▶ [Exercise input]:
(* ===== verification/Worker.v ===== *)
(** * The worker's execution supervisor (crates/worker/src/execution.rs)

    [Module Worker] is the table of jobs with the operations of
    [ExecutionSupervisor]; each takes the table lock once, so it is a function on
    the table.  Reading the action and the executor profile from JSON, resolving a
    coding agent and writing MCP configuration to disk are arguments, as are the
    file system and [kill]. *)
From S2P Require Import Prelude Text Json ClusterProtocol Journal Interaction WorkerJob.
From S2P Require Import Admission.
Import PathAuthority.

Module Worker.

(* crates/worker/src/execution.rs:49-49 DEFAULT_JOURNAL_CAPACITY *)
Definition DEFAULT_JOURNAL_CAPACITY : Z := 4096.

(** [ExecutorConfig], with the fields the worker reads. *)
Record ExecutorConfig := { executor : string; variant : option string }.

Record AgentRequest := { config : ExecutorConfig; working_dir : option string; rest : string }.

Inductive ExecutorActionType :=
| CodingAgentInitialRequest (r : AgentRequest)
| CodingAgentFollowUpRequest (r : AgentRequest)
| ReviewRequest (r : AgentRequest)
| ScriptRequest (script : string).

(* crates/worker/src/execution.rs:61-64 WorkerAction *)
Inductive WorkerAction :=
| Command (program : string) (args : list string)
| Executor (typ : ExecutorActionType).

(* crates/worker/src/execution.rs:66-76 executor_config_for_action *)
Definition executor_config_for_action (a : WorkerAction) : option ExecutorConfig :=
  match a with
  | Command _ _ => None
  | Executor typ =>
      match typ with
      | CodingAgentInitialRequest r | CodingAgentFollowUpRequest r | ReviewRequest r =>
          Some (config r)
      | ScriptRequest _ => None
      end
  end.

(** What probing a worktree's linkage found, with its description. *)
Inductive LinkageStatus := Portable | OwnRepository | OtherLinkage (description : string).

Section Supervisor.
Context {Value Answer Profile Agent Prepared Handle Store StoreError IoError : Type}.
Context (save : Store -> JobSummary -> result Store StoreError)
        (canonicalize : Path -> result Path IoError)
        (repo_names : Path -> result (list string) string)
        (probe : Path -> Path -> LinkageStatus)
        (parse_action : Value -> result WorkerAction string)
        (parse_profile : Value -> result Profile string).

Abbreviation WorkerJob := (WorkerJob.WorkerJob Answer Prepared Handle).
Abbreviation Snapshot := (McpConfigSnapshot Value).

(* crates/worker/src/execution.rs:78-110 ExecutionError *)
Inductive ExecutionError :=
| DigestConflict (execution_id : Uuid)
| InvalidAction (error : string)
| EmptyProgram
| InvalidMcpSnapshot (executor : string)
| McpMaterialization (executor : string)
| CodexConfig (execution_id : Uuid) (stage : string)
| McpReload
| Directory (e : DirectoryError IoError)
| JournalFailure (e : Journal.JournalError)
| NotFound (execution_id : Uuid)
| Draining
| UnderPressure (r : Pressure.PressureRefusal)
| WorktreeUnusable (detail : string)
| Recovery (e : StoreError).

Context (resolve_coding_agent : option Profile -> ExecutorConfig -> option Agent)
        (is_codex : Agent -> bool)
        (default_mcp_config_path : Agent -> option Path)
        (prepare_codex_config :
           Uuid -> Agent -> Path -> Path -> option Snapshot -> result Prepared ExecutionError)
        (prepared_agent : Prepared -> Agent)
        (with_agent : option Profile -> string -> Agent -> Profile)
        (prepare_mcp_snapshot :
           Uuid -> WorkerAction -> option Profile -> Snapshot -> result Prepared ExecutionError).

(** What [tokio::spawn(run_job(..))] is given. *)
Record Launch := {
  l_execution_id : Uuid;
  l_action : WorkerAction;
  l_working_directory : Path;
  l_repo_context_directory : Path;
  l_environment : gmap string string;
  l_profile : option Profile;
  l_prepared : option Prepared;
  l_timeout_seconds : option Z;
  l_startup_stall : option Duration;
}.

(* crates/worker/src/execution.rs:112-134 ExecutionSupervisor *)
Record ExecutionSupervisor := {
  path_authority : PathAuthority;
  jobs : gmap Uuid WorkerJob;
  journal_capacity : Z;
  recovery_store : option Store;
  admission_draining : bool;
  admitting : Z;
  pressure : Pressure.AdmissionPressure;
  startup_stall : option Duration;
  launched : list Launch;
}.

Definition with_jobs (s : ExecutionSupervisor) (m : gmap Uuid WorkerJob)
    (store : option Store) : ExecutionSupervisor :=
  {| path_authority := path_authority s; jobs := m; journal_capacity := journal_capacity s;
     recovery_store := store; admission_draining := admission_draining s;
     admitting := admitting s; pressure := pressure s; startup_stall := startup_stall s;
     launched := launched s |}.

(* crates/worker/src/execution.rs:667-691 ExecutionSupervisor::dispatch *)
Definition launch (s : ExecutionSupervisor) (l : Launch) : ExecutionSupervisor :=
  {| path_authority := path_authority s; jobs := jobs s;
     journal_capacity := journal_capacity s; recovery_store := recovery_store s;
     admission_draining := admission_draining s; admitting := admitting s;
     pressure := pressure s; startup_stall := startup_stall s;
     launched := launched s ++ [l] |}.

Fixpoint contains_text (needle s : string) : bool :=
  match s with
  | EmptyString => Text.starts_with needle s
  | String _ s' => Text.starts_with needle s || contains_text needle s'
  end.

Definition unusable (workspace shared_root : Path) (name : string) : option string :=
  if contains_text ".recovered-" name then None
  else match probe (join workspace (path_of name)) shared_root with
       | Portable | OwnRepository => None
       | OtherLinkage description => Some (name +:+ ": " +:+ description)
       end.

Definition join_text (sep : string) (l : list string) : string :=
  match l with
  | [] => ""
  | x :: l => foldl (fun acc y => acc +:+ sep +:+ y) x l
  end.

(* crates/worker/src/execution.rs:1638-1676 verify_worktrees_are_usable *)
Definition verify_worktrees_are_usable (workspace shared_root : Path)
    : result unit ExecutionError :=
  let? names := map_err WorktreeUnusable (repo_names workspace) in
  match omap (unusable workspace shared_root) names with
  | [] => Ok tt
  | details => Err (WorktreeUnusable (join_text "; " details))
  end.

Definition effective_dir (r : AgentRequest) (base : Path) : Path :=
  match working_dir r with Some rel => join base (path_of rel) | None => base end.

Definition without_dir (r : AgentRequest) : AgentRequest :=
  {| config := config r; working_dir := None; rest := rest r |}.

(** [None] is [unreachable!]: the caller has checked for a Codex action. *)
(* crates/worker/src/execution.rs:1829-1856 authorize_codex_action_directory *)
Definition authorize_codex_action_directory (a : WorkerAction) (base workspace : Path)
    (authority : PathAuthority) : option (result (WorkerAction * Path) ExecutionError) :=
  let check r rebuild :=
    Some (let? canonical := map_err (fun e => Directory (Authority e))
            (authorize_workspace_path canonicalize authority (effective_dir r base)) in
          if decide (starts_with canonical workspace)
          then Ok (Executor (rebuild (without_dir r)), canonical)
          else Err (Directory WorkingDirectoryOutsideWorkspace)) in
  match a with
  | Executor (CodingAgentInitialRequest r) => check r CodingAgentInitialRequest
  | Executor (CodingAgentFollowUpRequest r) => check r CodingAgentFollowUpRequest
  | Executor (ReviewRequest r) => check r ReviewRequest
  | _ => None
  end.

(** The executor part of an admission: the profile and, for Codex or when a
    snapshot came along, the prepared MCP configuration. *)
(* crates/worker/src/execution.rs:532-630 ExecutionSupervisor::dispatch *)
Definition prepare_executor (authority : PathAuthority) (d : ExecutionDispatch Value)
    (workspace directory : Path) (a : WorkerAction)
    : result (WorkerAction * Path * option Profile * option Prepared) ExecutionError :=
  let i := ed_execution_id d in
  let codex_config :=
    match executor_config_for_action a with
    | Some c => if decide (executor c = "CODEX") then Some c else None
    | None => None
    end in
  let? profile :=
    match ed_executor_profile_config d with
    | None => Ok None
    | Some v =>
        match parse_profile v with
        | Ok p => Ok (Some p)
        | Err error => Err (match codex_config with
                            | Some _ => CodexConfig i "profile parse failed"
                            | None => InvalidAction error
                            end)
        end
    end in
  match codex_config with
  | Some c =>
      let? agent := ok_or (resolve_coding_agent profile c)
                          (CodexConfig i "profile resolution failed") in
      if negb (is_codex agent) then Err (CodexConfig i "profile executor mismatch") else
      match authorize_codex_action_directory a directory workspace authority with
      | None => Err (CodexConfig i "unreachable")
      | Some checked =>
          let? checked := checked in
          let (a, directory) := checked in
          let? source := ok_or (default_mcp_config_path agent)
                               (CodexConfig i "source path resolution failed") in
          let? prepared := prepare_codex_config i agent source directory
                             (ed_mcp_config_snapshot d) in
          Ok (a, directory,
              Some (with_agent profile (default "DEFAULT" (variant c)) (prepared_agent prepared)),
              Some prepared)
      end
  | None =>
      match ed_mcp_config_snapshot d with
      | Some snapshot =>
          let? prepared := prepare_mcp_snapshot i a profile snapshot in
          Ok (a, directory, profile, Some prepared)
      | None => Ok (a, directory, profile, None)
      end
  end.

(** Everything an admission checks once draining and pressure let it through. *)
(* crates/worker/src/execution.rs:523-648 ExecutionSupervisor::dispatch *)
Definition admission (s : ExecutionSupervisor) (d : ExecutionDispatch Value) (now : DateTime)
    : result (Journal.EventJournal * Launch) ExecutionError :=
  let authority := path_authority s in
  let? workspace := map_err (fun e => Directory (Authority e))
    (authorize_workspace_path canonicalize authority (path_of (ed_workspace_path d))) in
  let? directory := map_err Directory
    (authorize_working_directory canonicalize workspace (ed_working_directory d) authority) in
  let? a := map_err InvalidAction (parse_action (ed_action d)) in
  let? prepared := prepare_executor authority d workspace directory a in
  let '(a, working_directory, profile, mcp) := prepared in
  if match a with Command program _ => bool_decide (trim program = "") | _ => false end
  then Err EmptyProgram else
  let? _ := verify_worktrees_are_usable workspace (shared_root authority) in
  let stall := match executor_config_for_action a with
               | Some _ => startup_stall s
               | None => None
               end in
  let? journal := map_err JournalFailure
    (Journal.new (ed_execution_id d) (journal_capacity s)) in
  let (journal, appended) := Journal.append journal now PAccepted in
  let? _ := map_err JournalFailure appended in
  Ok (journal,
      {| l_execution_id := ed_execution_id d; l_action := a;
         l_working_directory := working_directory; l_repo_context_directory := directory;
         l_environment := ed_environment d; l_profile := profile; l_prepared := mcp;
         l_timeout_seconds := ed_timeout_seconds d; l_startup_stall := stall |}).

(** [drained_meanwhile] is a drain that began between the two reads of the flag. *)
(* crates/worker/src/execution.rs:496-522 ExecutionSupervisor::dispatch *)
Definition dispatch (s : ExecutionSupervisor) (d : ExecutionDispatch Value)
    (drained_meanwhile : bool) (fresh : Uuid) (now : DateTime)
    : ExecutionSupervisor * result DispatchAccepted ExecutionError :=
  let i := ed_execution_id d in
  match jobs s !! i with
  | Some existing =>
      if decide (WorkerJob.request_digest existing <> ed_request_digest d)
      then (s, Err (DigestConflict i))
      else (s, Ok (WorkerJob.accepted existing))
  | None =>
      if admission_draining s then (s, Err Draining) else
      match Pressure.check (pressure s) with
      | Err refusal => (s, Err (UnderPressure refusal))
      | Ok _ =>
          if drained_meanwhile then (s, Err Draining) else
          match admission s d now with
          | Err e => (s, Err e)
          | Ok (journal, l) =>
              let job := WorkerJob.fresh_job i fresh (ed_workspace_id d)
                           (ed_request_digest d) JAccepted journal in
              let s := with_jobs s (<[i := job]> (jobs s))
                         (WorkerJob.persist save (recovery_store s) job) in
              (launch s l,
               Ok {| da_execution_id := i; da_worker_job_id := fresh;
                     da_request_digest := ed_request_digest d; da_state := JAccepted;
                     da_last_sequence := 1 |})
          end
      end
  end.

▶ [Aim of the task]:
From the first line of the listing above through the line that contains "(* crates/worker/src/execution.rs:49-49 DEFAULT_JOURNAL_CAPACITY", set down each line without alteration, and nothing else.

▶ [Answer to this exercise]:
(* ===== verification/Worker.v ===== *)
(** * The worker's execution supervisor (crates/worker/src/execution.rs)

    [Module Worker] is the table of jobs with the operations of
    [ExecutionSupervisor]; each takes the table lock once, so it is a function on
    the table.  Reading the action and the executor profile from JSON, resolving a
    coding agent and writing MCP configuration to disk are arguments, as are the
    file system and [kill]. *)
From S2P Require Import Prelude Text Json ClusterProtocol Journal Interaction WorkerJob.
From S2P Require Import Admission.
Import PathAuthority.

Module Worker.

(* crates/worker/src/execution.rs:49-49 DEFAULT_JOURNAL_CAPACITY *)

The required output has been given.